Everything in the book can be rephrased into the context of an election, of course. The metaphorical book, I mean - the kind of book you throw at someone, not a textbook. Throwing the book at each other is these people's job; or more accurately, people throw money at them so they can throw money at other people who run TV commercials and write speeches to make it look like they're throwing the book at each other. It's complicated.

I'm cynical about this election nonsense already, and I'm barely old enough to vote. That's tragic, I know. I've seen elections before - both of Bush II's - but the commercialization and propaganda of the entire process never dawned on me until the primaries of this one started getting underway. In fact, I can probably pin an exact date on it - January 20, 2007. That's the day Hillary Clinton announced she was "in it to win it". Nothing personal against Clinton, but I believe that was right about the time the floodgates opened, and suddenly everything on the news was about the election.

A couple of months later the commercials started up in Ohio. They were poorly funded and poorly thought out, at first - a portrait shot of Hillary Clinton talking, college rock and a crowd of our favorite 18-24 demographic somehow representing Obama - but they quickly refined their technique as the primary loomed.

That's what it is, to me - that's the argument this election presents to me.
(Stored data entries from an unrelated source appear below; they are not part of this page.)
Definition words (w1 w2 : string) : parser bool :=
  and_also (checkWord w1) (peekWord 1 w2).

(** The alternatives that start with plain words. *)
Definition parseWordStatement : parser Stmt :=
  when (and_also (checkWord "create")
          (or_else (peekWord 1 "dataset") (peekWord 1 "snapshot")))
    (SCreateSnapshot <$> parseCreateSnapshot) $
  when (words "create" "context") (SCreateContext <$> parseCreateContext) $
  when (words "append" "memory") (SAppendMemory <$> parseAppendMemory) $
  when (words "tag" "memory") (STagMemory <$> parseTagMemory) $
  when (words "show" "tabs") (SShowTabs <$> parseShowTabs) $
  when (and_also (checkWord "show")
          (or_else (peekWord 1 "context-schemas")
             (or_else (peekWord 1 "schemas")
                (and_also (peekWord 1 "context") (peekWord 2 "schemas")))))
    (SShowContextSchemas <$> parseShowContextSchemas) $
  when (and_also (checkWord "show")
          (or_else (peekWord 1 "context-objects")
             (and_also (peekWord 1 "context") (peekWord 2 "objects"))))
    (SShowContextObjects <$> parseShowContextObjects) $
  when (words "alias" "tab") (SAliasTab <$> parseAliasTab) $
  when (words "merge" "tabs") (SMergeTabs <$> parseMergeTabs) $
  when (words "export" "torch") (SExportTorch <$> parseExportTorch) $
  when (words "explain" "batch") (SExplainBatch <$> parseExplainBatch) $
  when (words "explain" "context") (SExplainContext <$> parseExplainContext) $
  when (words "spill" "context") (SSpillContext <$> parseSpillContext) $
  parse_error "Expected statement keyword (slay, yeet-into, glow-up, ratio, manifest, rizz-down, manifest-snapshot, ship-torch, spill-batch, manifest-context, yeet-memory, spill-context, explain-context, show-tabs, show-context-schemas, show-context-objects, alias-tab, merge-tabs, vibe-tab)".

Definition parseOneStatement : parser Stmt :=
  tok ← current;
  match tok_type tok with
  | SLAY => SSelect <$> parseSelect
  | YEET_INTO => SInsert <$> parseInsert
  | GLOW_UP => SUpdate <$> parseUpdate
  | RATIO => SDelete <$> parseDelete
  | MANIFEST => SCreate <$> parseCreate
  | RIZZ_DOWN => SDrop <$> parseDrop
  | MANIFEST_DATASET | MANIFEST_SNAPSHOT => SCreateSnapshot <$> parseCreateSnapshot
  | EXPORT_TORCH | SHIP_TORCH => SExportTorch <$> parseExportTorch
  | EXPLAIN_BATCH | SPILL_BATCH => SExplainBatch <$> parseExplainBatch
  | MANIFEST_CONTEXT => SCreateContext <$> parseCreateContext
  | YEET_MEMORY => SAppendMemory <$> parseAppendMemory
  | SPILL_CONTEXT => SSpillContext <$> parseSpillContext
  | EXPLAIN_CONTEXT => SExplainContext <$> parseExplainContext
  | VIBE_TAB => STagMemory <$> parseTagMemory
  | SHOW_TABS => SShowTabs <$> parseShowTabs
  | SHOW_CONTEXT_SCHEMAS => SShowContextSchemas <$> parseShowContextSchemas
  | SHOW_CONTEXT_OBJECTS => SShowContextObjects <$> parseShowContextObjects
  | ALIAS_TAB => SAliasTab <$> parseAliasTab
  | MERGE_TABS => SMergeTabs <$> parseMergeTabs
  | _ => parseWordStatement
  end.

Definition parseStatement : parser Stmt :=
  stmt ← parseOneStatement;
  _ ← match_ SEMICOLON;
  mret stmt.

(** [while (match(SEMICOLON)) {}] *)
Definition skip_semicolons : parser (list unit) :=
  bounded (λ n, while_match n SEMICOLON (mret tt)).

Fixpoint parse_all (n : nat) : parser (list Stmt) :=
  match n with
  | O => throw OutOfFuel
  | S n =>
      stop ← check EOF_TOKEN;
      if (stop : bool) then mret []
      else
        s ← parseStatement;
        _ ← skip_semicolons;
        ss ← parse_all n;
        mret (s :: ss)
  end.

Definition parseAll : parser (list Stmt) := bounded parse_all.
How can I, as a person of average exposure to the political climate, possibly claim to have a valid opinion of anybody whose entire persona and history have been dictated to me by people with an agenda different than my own?
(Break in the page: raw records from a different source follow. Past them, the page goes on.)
(* ===== verification/CatalogJson.v ===== *)
(** The catalog file: [escapeJson], the [JsonReader] class, [Catalog::load] and
    [Catalog::save] of [src/metadata.cpp].  A reader takes the text from [pos_]
    on and returns the text it leaves.  The loops and the recursion of the
    reader are bounded by a fuel that the text's own length covers
    ([parseCatalog_total]); what [save] writes, [load] reads back. *)

From S2P Require Import Prelude.
From S2P Require Import Format.
From S2P Require Import Catalog.

Definition dq : ascii := "034".
Definition backslash : ascii := "092".

(** ** Writing *)

Definition hex_char (n : Z) : ascii :=
  default "0"%char (String.get (Z.to_nat n) "0123456789abcdef").

Definition escape_char (ch : ascii) : string :=
  let short (c : ascii) := String backslash (String c "") in
  if decide (ch = dq) then short dq
  else if decide (ch = backslash) then short backslash
  else if decide (code ch = 8) then short "b"%char
  else if decide (code ch = 12) then short "f"%char
  else if decide (code ch = 10) then short "n"%char
  else if decide (code ch = 13) then short "r"%char
  else if decide (code ch = 9) then short "t"%char
  else if decide (code ch < 32) then
    short "u"%char +:+ "00" +:+
    String (hex_char (Z.land (Z.shiftr (code ch) 4) 15))
      (String (hex_char (Z.land (code ch) 15)) "")
  else String ch "".

Fixpoint escapeJson (value : string) : string :=
  match value with
  | EmptyString => ""
  | String ch value => escape_char ch +:+ escapeJson value
  end.

Definition newline : string := String "010" "".

(** A text between double quotes, escaped, and the name of a member. *)
Definition quoted (value : string) : string :=
  String dq "" +:+ escapeJson value +:+ String dq "".
Definition key (name : string) : string := quoted name +:+ ": ".

(** [for (index ...) out << (index == 0 ? first : next) << item] *)
Fixpoint items_after {A} (next : string) (print : A → string) (l : list A) : string :=
  match l with
  | [] => ""
  | x :: l => next +:+ print x +:+ items_after next print l
  end.

Definition items {A} (first next : string) (print : A → string) (l : list A) : string :=
  match l with
  | [] => ""
  | x :: l => first +:+ print x +:+ items_after next print l
  end.

Definition closing {A} (indent : string) (l : list A) : string :=
  match l with [] => "" | _ :: _ => newline +:+ indent end.

Definition writeJsonStringArray (values : list string) : string :=
  "[" +:+ items "" ", " quoted values +:+ "]".

(** The arrays of objects: one per line, indented by eight. *)
Definition object_array {A} (print : A → string) (l : list A) : string :=
  "[" +:+ items (newline +:+ "        ") ("," +:+ newline +:+ "        ") print l +:+
  closing "      " l +:+ "]".

Definition print_bool (b : bool) : string := if b then "true" else "false".

Definition print_column (c : ColumnMeta) : string :=
  "{" +:+ key "name" +:+ quoted (cm_name c) +:+ ", " +:+
  key "type" +:+ quoted (cm_type c) +:+ ", " +:+
  key "primary_key" +:+ print_bool (cm_primary_key c) +:+ ", " +:+
  key "not_null" +:+ print_bool (cm_not_null c) +:+ ", " +:+
  key "fk_table" +:+ quoted (cm_fk_table c) +:+ ", " +:+
  key "fk_col" +:+ quoted (cm_fk_col c) +:+ "}".

Definition print_table (t : TableMeta) : string :=
  "{" +:+ newline +:+ "      " +:+
  key "columns" +:+ object_array print_column (t_columns t) +:+
  newline +:+ "    }".

Definition print_feature (f : SnapshotFeatureMeta) : string :=
  "{" +:+ key "name" +:+ quoted (sf_name f) +:+ ", " +:+
  key "spec" +:+ quoted (sf_spec f) +:+ "}".

Definition print_row (r : SnapshotRowMeta) : string :=
  "{" +:+ key "rowid" +:+ quoted (sr_rowid r) +:+ ", " +:+
  key "split" +:+ quoted (sr_split r) +:+ "}".

Definition next_member : string := "," +:+ newline +:+ "      ".

Definition print_snapshot (s : DatasetSnapshotMeta) : string :=
  "{" +:+ newline +:+ "      " +:+
  key "query_text" +:+ quoted (ds_queryText s) +:+ next_member +:+
  key "source_table" +:+ quoted (ds_sourceTable s) +:+ next_member +:+
  key "schema_fingerprint" +:+ quoted (ds_schemaFingerprint s) +:+ next_member +:+
  key "table_version" +:+ quoted (ds_tableVersion s) +:+ next_member +:+
  key "split_by" +:+ quoted (ds_splitBy s) +:+ next_member +:+
  key "seed" +:+ dec_unsigned (ds_seed s) +:+ next_member +:+
  key "features" +:+ object_array print_feature (ds_features s) +:+ next_member +:+
  key "label" +:+ print_feature (ds_label s) +:+ next_member +:+
  key "rows" +:+ object_array print_row (ds_rows s) +:+ next_member +:+
  key "warnings" +:+ writeJsonStringArray (ds_warnings s) +:+
  newline +:+ "    }".

Definition print_message (msg : ContextMessageMeta) : string :=
  "{" +:+ key "id" +:+ dec_unsigned (ms_id msg) +:+ ", " +:+
  key "speaker" +:+ quoted (ms_speaker msg) +:+ ", " +:+
  key "text" +:+ quoted (ms_text msg) +:+ ", " +:+
  key "tab" +:+ quoted (ms_tab msg) +:+ ", " +:+
  key "schema_name" +:+ quoted (ms_schemaName msg) +:+ ", " +:+
  key "schema_version" +:+ quoted (ms_schemaVersion msg) +:+ ", " +:+
  key "storage_route" +:+ quoted (ms_storageRoute msg) +:+ ", " +:+
  key "access_labels" +:+ writeJsonStringArray (ms_accessLabels msg) +:+ ", " +:+
  key "mentioned_entities" +:+ writeJsonStringArray (ms_mentionedEntities msg) +:+ ", " +:+
  key "tags" +:+ writeJsonStringArray (ms_tags msg) +:+ ", " +:+
  key "tag_reasons" +:+ writeJsonStringArray (ms_tagReasons msg) +:+ "}".

Definition print_atom (a : ContextAtomMeta) : string :=
  "{" +:+ key "key" +:+ quoted (ca_key a) +:+ ", " +:+
  key "value" +:+ quoted (ca_value a) +:+ ", " +:+
  key "type" +:+ quoted (ca_type a) +:+ ", " +:+
  key "status" +:+ quoted (ca_status a) +:+ ", " +:+
  key "source" +:+ quoted (ca_source a) +:+ ", " +:+
  key "invalidated_by" +:+ quoted (ca_invalidatedBy a) +:+ ", " +:+
  key "tab" +:+ quoted (ca_tab a) +:+ ", " +:+
  key "schema_name" +:+ quoted (ca_schemaName a) +:+ ", " +:+
  key "schema_version" +:+ quoted (ca_schemaVersion a) +:+ ", " +:+
  key "access_labels" +:+ writeJsonStringArray (ca_accessLabels a) +:+ ", " +:+
  key "tags" +:+ writeJsonStringArray (ca_tags a) +:+ ", " +:+
  key "extractor_rule" +:+ quoted (ca_extractorRule a) +:+ ", " +:+
  key "extractor_confidence" +:+ quoted (ca_extractorConfidence a) +:+ ", " +:+
  key "source_start" +:+ dec_unsigned (ca_sourceStart a) +:+ ", " +:+
  key "source_end" +:+ dec_unsigned (ca_sourceEnd a) +:+ ", " +:+
  key "original_snippet" +:+ quoted (ca_originalSnippet a) +:+ "}".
The only thing I knew about John McCain before 2007 is that he rode around in the Straight Talk Express (which seems to have conveniently disappeared), and I certainly hadn't brushed up on my Illinois senators.

What I did know before 2007 is that everybody who wants to tell you something wants to sell you something. People themselves, in one-on-one personal contact, are often if not usually sincere; but once any group of people tries to tell any other group of people anything, bias builds upon bias and agenda builds upon agenda (proportional to the size of the groups involved, of course) until the entire message is utterly brimming with non-objective conclusions and implied meaning.
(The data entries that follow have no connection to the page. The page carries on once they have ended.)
Lemma states_total ps groups (f : list stream_cell → exec OutputRow) out :
  rmap (λ g, let* cells := group_cells ps g.2 (stream_cells ps) in f cells)
    (iterate _ groups) = Ok out →
  ∃ gs, states ps groups = Ok gs.
Proof.
  intros H. apply rmap_Ok in H.
  assert (Forall (λ g, ∃ cells, group_cells ps g.2 (stream_cells ps) = Ok cells) groups) as Hg.
  { rewrite <- (walk_all _ Hwalk). clear -H.
    induction H as [|x y l l' Hx _ IH]; [done|]. constructor; [|done].
    destruct (group_cells ps x.2 (stream_cells ps)) as [cells|] eqn:E; [|done].
    by exists cells. }
  clear H. induction Hg as [|g groups [cells Hc] _ [gs IH]]; [by exists []|].
  unfold states in *. cbn [rmap]. rewrite Hc, IH. cbn [rbind]. eauto.
Qed.

Lemma stream_output_states s ps rows :
  stream_output iterate s ps rows ≈
  let* groups := group_rows (s_groupBy s) rows in
  rmap (λ g, let* cells := group_cells ps g.2 (stream_cells ps) in
             let* values := stream_results ps cells in Ok (row_of values)) (iterate _ groups).
Proof.
  unfold stream_output. rewrite stream_groups_states, rbind_assoc.
  apply rbind_alike; [done|]. intros groups out.
  pose proof (states_walk ps groups) as Hw.
  pose proof (states_total ps groups) as Ht.
  set (f cells := let* values := stream_results ps cells in Ok (row_of values)) in *.
  split; intros H.
  - apply rbind_Ok in H as (gs & Hgs & H). rewrite <- H. symmetry. exact (Hw gs f Hgs).
  - destruct (Ht f out H) as [gs Hgs]. rewrite Hgs. cbn [rbind].
    rewrite <- H. exact (Hw gs f Hgs).
Qed.

Lemma grouped_output_values s names rows :
  streamable s = true →
  grouped_output std_sort iterate s names rows ≈
  let* groups := group_rows (s_groupBy s) rows in
  rmap (λ g, let* values := rmap (λ c, grouped_value std_sort c g.2) (s_columns s) in
             Ok (row_of values)) (iterate _ groups).
Proof.
  intros Hs. unfold streamable in Hs.
  destruct (s_having s) eqn:Eh, (s_distinct s), (s_orderBy s) eqn:Eo, (s_limit s), (s_offset s);
    try done.
  unfold grouped_output. apply rbind_alike; [done|]. intros groups.
  induction (iterate _ groups) as [|g gs IH]; [done|]. cbn [rmap].
  unfold group_output at 1. rewrite Eh. cbn [keepsGrouped rbind].
  unfold orderKeysGrouped. rewrite Eo. cbn [rmap rbind].
  change (projectGrouped std_sort s g.2) with
    (rmap (λ c, grouped_value std_sort c g.2) (s_columns s)).
  rewrite !rbind_assoc. apply rbind_alike; [done|]. intros values. cbn [rbind].
  rewrite <- IH, rbind_assoc, !rbind_assoc. apply rbind_alike; [done|]. intros outs. done.
Qed.

Lemma streaming_grouping s ps names rows :
  streamable s = true → stream_projections (s_columns s) = Some ps →
  Forall (grouped_column (s_groupBy s)) (s_columns s) →
  stream_output iterate s ps rows ≈ grouped_output std_sort iterate s names rows.
Proof.
  intros Hs Hp Hc. rewrite grouped_output_values, stream_output_states by done.
  intros out. destruct (group_rows (s_groupBy s) rows) as [groups|] eqn:Eg; [|done].
  cbn [rbind]. revert out. apply rmap_alike_in. intros g Hg.
  rewrite <- rbind_assoc. apply rbind_alike; [|done].
  eapply stream_columns_grouped; [done..|].
  apply group_rows_ok in Eg. rewrite Forall_forall in Eg. apply Eg.
  by rewrite (walk_all _ Hwalk) in Hg.
Qed.
End Query.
If I've learned anything these past couple years, I've learned that elections are brimming with this. It wasn't so obvious in the last Bush election, because it felt like we were screwed either way - and before that, I was too young to care. What is at stake, however, and the proportion of the groups involved mean that the average person cannot be left to make their own empirical decisions. That would leave much too ample an opportunity for the other side to tell the public what to do - the temptation is simply too great. Because of that, each electoral group must constantly barrage the public in an attempt to implant and secure opinion, and must constantly pile rocks onto our see-saws.

Tentative policy commitments, experience, and the election of the lesser of two evils are all very important, but I cannot bring myself to be knowingly bought and sold. I play into enough peoples' hands every day without knowing it.